Re: [galaxy-dev] Galaxy Hang after DrmCommunicationException

23 Jan 2012

      On Jan 20, 2012, at 7:31 PM, Edward Kirton wrote:
...
yes, nate but that fails the job but it is, in fact, still running and
the error should be ignored
except Exception, e:
               # so we don't kill the monitor thread
               log.exception("(%s/%s) Unable to check job status" % (
galaxy_job_id, job_id ) )
               log.warning("(%s/%s) job will now be errored" % (
galaxy_job_id, job_id ) )
               drm_job_state.fail_message = "Cluster could not complete job"
               self.work_queue.put( ( 'fail', drm_job_state ) )
               continue
I was curious why Ann's DrmCommunicationException appeared to be uncaught.  I see now I made a mistake in reading, it was caught and then printed via log.exception().

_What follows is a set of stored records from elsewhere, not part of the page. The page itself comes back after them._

Lemma drain_keeps fuel : forall s s', drain fuel s = Done (tt, s') -> same_queue s s'.
Proof.
  induction fuel as [|fuel IH]; intros s s' H; [done|]. cbn [drain] in H. rewrite bind_get in H.
  destruct (used_idx s =? dev_idx s); [by injection H as <-|].
  destruct (arr_get (ring s) _) as [id|]; [|done]. rewrite bind_modify in H.
  destruct (arr_get (info s) id) as [ev|]; [|done].
  apply bind_inv in H as ([] & s1 & H1 & H). apply IH in H.
  unfold run_kb in H1. destruct (keyboard_intr ev _) as [[[] k]| | | |]; [|done..]. by injection H1 as <-.
Qed.

Lemma refill_keeps fuel : forall s s', refill fuel s = Done (tt, s') -> same_queue s s'.
Proof.
  induction fuel as [|fuel IH]; intros s s' H; [done|]. cbn [refill] in H. rewrite bind_get in H.
  destruct (avail_idx s - dev_idx s <? Input.NUM); [|by injection H as <-]. rewrite bind_modify in H.
  by apply IH in H.
Qed.

Lemma intr_keeps fuel s s' : virtio_input_intr fuel s = Done (tt, s') -> same_queue s s'.
Proof.
  intros H. apply bind_inv in H as ([] & s1 & H1%drain_keeps & H2%refill_keeps).
  destruct H1 as (E1 & E2 & E3), H2 as (F1 & F2 & F3). repeat split; congruence.
Qed.

Lemma read_view k evs n r k' : kb_view k evs -> Z.of_nat (length evs) < 2 ^ 31 ->
  keyboard_read_event 0 n k = Done (r, k') -> kb_view k' evs.
Proof.
  intros Hv Hlen H. pose proof Hv as (Hl & Hk & Hh & Ht & Hd & Hb). unfold keyboard_read_event in H.
  destruct (n <? 4); [by injection H as _ <-|].
  rewrite (bind_done _ _ _ _ _ (lm_lock_free k Hk)), bind_get in H.
  destruct (_ =? _); [injection H as <- <-; destruct k; cbn in Hk; subst; exact Hv|].
  apply bind_inv in H as (l & k1 & H1 & H). unfold buffer_bytes in H1.
  destruct (_ && _); [|done]. injection H1 as <- <-. injection H as <- <-.
  cbn [head]. unfold s32. rewrite Z.mod_small by lia.
  split_and!; cbn [buffer lock_held head tail]; try done; try lia.
  intros i x Hi Hx%lookup_lt_Some. lia.
Qed.

(** *** The invariant *)

Definition accepted (l : list keyboard_event_t) : list keyboard_event_t := fold_left accept l [].

Lemma accepted_app l l' : accepted (l ++ l') = fold_left accept l' (accepted l).
Proof. apply fold_left_app. Qed.

Lemma accepted_length l : (length (accepted l) <= length l)%nat.
Proof.
  induction l as [|x l IH] using rev_ind; [done|]. rewrite accepted_app. cbn. unfold accept.
  destruct (_ =? 1); rewrite ?length_app; cbn; lia.
Qed.

(** The driver has seen the first [u] events. *)
Record inv (s : sys) (u : nat) : Prop := {
  I_queue : populated (input s);
  I_count : (u <= length (sent s) <= u + 64)%nat /\ Z.of_nat u + 64 < 2 ^ 16;
  I_idx : used_idx (drv (input s)) = Z.of_nat u /\ dev_idx (drv (input s)) = Z.of_nat (length (sent s)) /\
    avail_idx (drv (input s)) = Z.of_nat u + 64 /\ dev_last s = Z.of_nat (length (sent s));
  I_len : length (ring (drv (input s))) = 64%nat /\ length (info (drv (input s))) = 64%nat;
  I_buf : forall j ev, (u <= j)%nat -> sent s !! j = Some ev ->
    ring (drv (input s)) !! (j mod 64)%nat = Some (Z.of_nat (j mod 64)) /\ info (drv (input s)) !! (j mod 64)%nat = Some ev;
  I_kb : kb_view (keyboard (drv (input s))) (accepted (take u (sent s)))
}.

Lemma input_initial_inv s : initial s -> inv s 0.
Proof.
  intros (mmio & d0 & a0 & u0 & d1 & a1 & u1 & s0 & kb & log & H & Hk & Hb & Hi & Hl & Hs).
  destruct (virtio_input_init_sequence mmio d0 a0 u0 d1 a1 u1 s0) as [E|(f & st & E & _)]; rewrite H in E; [done|].
  apply done_inv in E as [E _].
  pose proof (populate_spec 64 0 (fresh_input s0)) as P.
  lapply P; [clear P; intros P|lia]. lapply P; [clear P; intros P|done]. lapply P; [clear P; intros P|done].
  lapply P; [clear P; intros P|intros j Hj; lia]. cbv zeta in P. rewrite <- E in P. clear E. destruct P as [Hp Hd].
  constructor; rewrite ?Hd, ?Hs; cbn [used_idx dev_idx ring info avail_idx keyboard drv fresh_input sent length].
  - done.
  - lia.
  - by split_and!.
  - by rewrite length_replicate.
  - by intros [|j] ev _.
  - rewrite Hk. split_and!; cbn; try done; try lia.
Qed.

Okay, I applied your catch in 6578:84ee6eeedb41.  Thanks!

--nate
...
On Fri, Jan 20, 2012 at 9:40 AM, Nate Coraor <nate@bx.psu.edu> wrote:
...
Hi Ann,
The cause of the exception aside, this should be caught by the except block below it in drmaa.py (in check_watched_items()):
except Exception, e:
               # so we don't kill the monitor thread
               log.exception("(%s/%s) Unable to check job status" % ( galaxy_job_id, job_id ) )
What changeset are you running?
--nate